→ **Work required**:
Beginning with the line below that contains "(Hkind : classifyRoute (px_pathname req) = API_SESSION_REQUIRED)" and ending with the line that contains "Hv & Hac)]])]).", copy every line exactly. Copy nothing else.

....................

(** The gates decide on the normalised request what [admitted] says of the request. *)
Lemma gates_admit env req s s1 info s2 :
  net_history env s -> session_of env (normalizeForwardedHeaders env req) s = (s1, Ok info) -> si_valid info = true ->
  restrict env (normalizeForwardedHeaders env req) info s1 = (s2, Ok Allowed) ->
  info = session_info env req s /\ admitted env req s.
Proof.
  intros Hh Hs Hv Hr. destruct (normalize_seen env req) as (Hc & _ & _ & Hn).
  apply session_of_info in Hs as [Hi Hnet]. assert (Ei : info = session_info env req s).
  { rewrite Hi. unfold session_info. by rewrite Hc. }
  split; [done|]. split; [by rewrite <- Ei|]. intros tid Ht Hne. rewrite <- Ei in Ht.
  pose proof (restrict_fresh _ _ _ _ _ _ _ Hh Hnet Hr Ht Hne) as H. by rewrite Hn in H.
Qed.

(** C6: A request to a route that needs a session, on a path that the proxy's matcher
    accepts, reaches its handler, through the edge, the header normalisation and the gates,
    only with a Bearer token on an allowlisted method and path and without a session cookie,
    or with a valid session; when that session has a tenant, a policy that the tenant had in
    the database at most a minute and one query before permits the client address, with
    tailscaled's answer of at most half a minute and one call before. *)
Theorem session_routes_guarded env req s s' res
    (Hrun : edge env req s = (s', Ok res)) (Hmatch : matcher_accepts (px_pathname req) = true)
    (Hkind : classifyRoute (px_pathname req) = API_SESSION_REQUIRED) (Hreach : rs_body res = NextHandler)
    (Hnet : net_history env s) :
  bearer_admitted req \/ admitted env req s.
Proof.
  assert (Hapi : is_api req) by (apply classify_api; by rewrite Hkind).
  destruct (edge_api _ _ _ _ _ Hmatch Hapi Hrun) as (res0 & Hr & ->). rewrite baseline_body in Hreach.
  destruct (normalize_fields env req) as (Hp & Hm & _). destruct (normalize_seen env req) as (Hc & _ & Ha & Hn).
  destruct (api_reaches _ _ _ _ _ Hr Hreach) as (_ & [Hk|(_ & [Hb|[Hk|(s1 & info & s2 & Hs & Hv & Hac)]])]).
  2: { left. unfold bearer_admitted, has_bearer, cookie_present in *. by rewrite Hp, Hm, Hc, Ha in Hb. }
  2: { by rewrite Hp, Hkind in Hk. }
  2: { right. eapply gates_admit; eassumption. }
  rewrite Hp, Hkind in Hk. exfalso. revert Hk. apply (bool_decide_unpack _). vm_compute. exact I.
Qed.
End Admission.

(** C30: A mutating API request, on a path that the proxy's matcher accepts and outside the
    short-circuited kinds of route, in whose Cookie header the proxy finds a session cookie
    (the first cookie of the first known name that is there, if its value is not empty)
    reaches a handler only with an Origin header of the application's origin. *)
Theorem cookie_mutations_same_origin env req s s' res
    (Hrun : edge env req s = (s', Ok res)) (Hmatch : matcher_accepts (px_pathname req) = true) (Hapi : is_api req)
    (Hkind : classifyRoute (px_pathname req) ∉ SHORT_CIRCUITED) (Hcookie : cookie_present req = true)
    (Hmut : px_method req ∈ [js "POST"; js "PUT"; js "PATCH"; js "DELETE"]) (Hreach : rs_body res = NextHandler) :
  exists o u appUrl v, header req (js "origin") = Some o /\ pe_URL env o = Some u /\
    getAppOrigin (pe_url env) = Some appUrl /\ pe_URL env appUrl = Some v /\ origin u = origin v.
Proof.
  destruct (edge_api _ _ _ _ _ Hmatch Hapi Hrun) as (res0 & Hr & ->). rewrite baseline_body in Hreach.
  destruct (normalize_fields env req) as (Hp & Hm & _). destruct (normalize_seen env req) as (Hc & Ho & _).
  destruct (api_reaches _ _ _ _ _ Hr Hreach) as (_ & [Hk|(Hcsrf & _)]); [by rewrite Hp in Hk|].
  unfold shouldEnforceCsrf, cookie_present, assertOrigin in Hcsrf. rewrite Hm, Hc, Ho in Hcsrf.
  assert (Hs : shouldEnforceCsrf req (cookie_present req) = true).
  { unfold shouldEnforceCsrf. rewrite Hcookie. cbn [andb]. apply existsb_exists. exists (px_method req).
    split; [|by apply bool_decide_eq_true]. apply list_elem_of_In. rewrite !elem_of_cons in Hmut.
    destruct Hmut as [->|[->|[->|[->|H]]]]; [decided..|by apply not_elem_of_nil in H]. }
  specialize (Hcsrf Hs).
  destruct (present _) as [o|] eqn:Eo; [|done]. apply present_Some in Eo as [Eo _].
  destruct (getAppOrigin _) as [appUrl|] eqn:Ea; [|done]. destruct (pe_URL env o) as [u|] eqn:Eu; [|done].
  destruct (pe_URL env appUrl) as [v|] eqn:Ev; [|done]. destruct (origin u =s origin v) eqn:E; [|done]. bools.
  exists o, u, appUrl, v. by split_and!.
Qed.

(** ** Credentialed CORS *)

(** A header of a response to which CORS headers were applied was there before or is one
    of them; [Vary] apart. *)
Lemma cors_fold_get (l : list (jsstr * jsstr)) r name v :
  name <> js "vary" -> map_get (rs_headers (fold_left apply_cors_header l r)) name = Some v ->
  map_get (rs_headers r) name = Some v \/ exists k, (k, v) ∈ l /\ js_to_lower k = name.
Proof.
  intros Hn. revert r. induction l as [|[k w] l IH]; intros r; [by left|]. cbn [fold_left]. intros H.
  destruct (IH _ H) as [H1|(k' & Hin & Hk)]; [|right; exists k'; split; [by apply list_elem_of_further|done]].
  unfold apply_cors_header in H1. destruct (k =s js "Vary"); cbv zeta in H1; cbn [rs_headers set_header] in H1;
    rewrite map_get_set in H1; case_bool_decide as Hd; [by destruct Hn|by left| |by left].
  injection H1 as ->. right. exists k. split; [apply list_elem_of_here|done].
Qed.

Lemma preflight_fold_get (l : list (jsstr * jsstr)) r name v :
  map_get (rs_headers (fold_left (fun r kv => set_header (fst kv) (snd kv) r) l r)) name = Some v ->
  map_get (rs_headers r) name = Some v \/ exists k, (k, v) ∈ l /\ js_to_lower k = name.
Proof.
  revert r. induction l as [|[k w] l IH]; intros r; [by left|]. cbn [fold_left]. intros H.
  destruct (IH _ H) as [H1|(k' & Hin & Hk)]; [|right; exists k'; split; [by apply list_elem_of_further|done]].
  cbn [rs_headers set_header fst snd] in H1. rewrite map_get_set in H1. case_bool_decide; [|by left].
  injection H1 as ->. right. exists k. split; [apply list_elem_of_here|done].
Qed.

(** The options a route may be given. *)
Definition opts_within (p : jsstr) (o : cors_opts) : Prop :=
  (allowExtensionCredentials o = true -> classifyRoute p = API_EXTENSION_BRIDGE_CODE) /\
  (allowExtension o = true -> isBearerBypassPath p = true \/ classifyRoute p = API_EXTENSION_EXCHANGE).

Lemma bearer_route_path p m : isBearerBypassRoute p m = true -> isBearerBypassPath p = true.
Proof.
  unfold isBearerBypassRoute, isBearerBypassPath. rewrite !existsb_exists. intros (r & Hin & H). bools. eauto.
Qed.

Lemma api_cors_header env req s s' res name v :
  handleApiAuth env req s = (s', Ok res) -> name <> js "vary" -> name <> js "cache-control" ->
  map_get (rs_headers res) name = Some v ->
  exists o k, opts_within (px_pathname req) o /\ (k, v) ∈ corsHeaders env req o /\ js_to_lower k = name.
Proof.
  intros Hrun Hn1 Hn2 Hv.
  assert (Hno : forall w : jsstr, map_get [(js "cache-control", w)] name = None).
  { intros w. cbn [map_get]. by rewrite bool_decide_false by congruence. }
  assert (Happly : forall r o, (rs_headers r = [] \/ exists w, rs_headers r = [(js "cache-control", w)]) ->
    opts_within (px_pathname req) o -> res = applyCorsHeaders env req r o ->
    exists o k, opts_within (px_pathname req) o /\ (k, v) ∈ corsHeaders env req o /\ js_to_lower k = name).
  { intros r o Hr Ho ->. unfold applyCorsHeaders in Hv. destruct (cors_fold_get _ _ _ _ Hn1 Hv) as [H|(k & Hin & Hk)].
    - exfalso. destruct Hr as [Hr|[w Hr]]; rewrite Hr in H; [done|by rewrite Hno in H].
    - exists o, k. by split_and!. }
  assert (Hnone : opts_within (px_pathname req) no_opts) by (by split).
  unfold handleApiAuth in Hrun. cbv zeta in Hrun. destruct (px_method req =s js "OPTIONS").
  { injection Hrun as <- <-. unfold handleApiPreflight, handlePreflight in Hv.
    apply preflight_fold_get in Hv as [H|(k & Hin & Hk)]; [discriminate H|]. eexists _, k. split; [|by split; [exact Hin|]].
    split; cbn; intros H; [by apply bool_decide_eq_true in H|]. apply orb_true_iff in H as [H|H]; [by left|right].
    by apply bool_decide_eq_true in H. }
  destruct (bool_decide (_ = PUBLIC_SHARE)); [injection Hrun as <- <-; cbn [next no_store plain set_header rs_headers] in Hv|].
  { exfalso. change (map_set [] _ _) with [(js "cache-control", js "no-store")] in Hv. by rewrite Hno in Hv. }
  destruct (bool_decide (_ = PUBLIC_RECEIVER)); [by injection Hrun as <- <-|].
  destruct (bool_decide (_ = API_V1)); [injection Hrun as <- <-|].
  { exfalso. change (rs_headers _) with [(js "cache-control", js "private, no-store")] in Hv. by rewrite Hno in Hv. }
  destruct (bool_decide (_ = API_EXTENSION_BRIDGE_CODE)) eqn:Ebr; [injection Hrun as <- <-|].
  { bools. refine (Happly _ _ _ _ eq_refl); [right; eexists; reflexivity|]. by split. }
  destruct (if shouldEnforceCsrf _ _ then _ else _) as [e|] eqn:Ecsrf; [injection Hrun as <- <-|].
  { apply (Happly e no_opts); [left|done|reflexivity]. destruct (shouldEnforceCsrf _ _); [|done].
    unfold assertSessionCsrf, assertOrigin in Ecsrf. repeat case_match; simplify_eq; done. }
  destruct (_ && negb _) eqn:Ebear; [injection Hrun as <- <-|].
  { refine (Happly _ _ _ _ eq_refl); [right; eexists; reflexivity|]. bools. split; [done|]. intros _. left. by eapply bearer_route_path. }
  destruct (bool_decide (_ = API_EXTENSION_EXCHANGE)) eqn:Eex; [injection Hrun as <- <-|].
  { refine (Happly _ _ _ _ eq_refl); [right; eexists; reflexivity|]. bools. split; [done|]. by right. }
  destruct (bool_decide (_ = API_SESSION_REQUIRED)).
  - apply st_bind_Ok_inv in Hrun as (s1 & info & _ & Hrun). destruct (negb (si_valid info)).
    { injection Hrun as <- <-. refine (Happly _ _ _ _ eq_refl); [right; eexists; reflexivity|exact Hnone]. }
    apply st_bind_Ok_inv in Hrun as (s2 & [|reason] & _ & Hrun); injection Hrun as <- <-;
      (refine (Happly _ _ _ _ eq_refl); [right; eexists; reflexivity|exact Hnone]).
  - injection Hrun as <- <-. refine (Happly _ _ _ _ eq_refl); [right; eexists; reflexivity|exact Hnone].
Qed.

....................

→ **Output of the task**:
    (Hkind : classifyRoute (px_pathname req) = API_SESSION_REQUIRED) (Hreach : rs_body res = NextHandler)
    (Hnet : net_history env s) :
  bearer_admitted req \/ admitted env req s.
Proof.
  assert (Hapi : is_api req) by (apply classify_api; by rewrite Hkind).
  destruct (edge_api _ _ _ _ _ Hmatch Hapi Hrun) as (res0 & Hr & ->). rewrite baseline_body in Hreach.
  destruct (normalize_fields env req) as (Hp & Hm & _). destruct (normalize_seen env req) as (Hc & _ & Ha & Hn).
  destruct (api_reaches _ _ _ _ _ Hr Hreach) as (_ & [Hk|(_ & [Hb|[Hk|(s1 & info & s2 & Hs & Hv & Hac)]])]).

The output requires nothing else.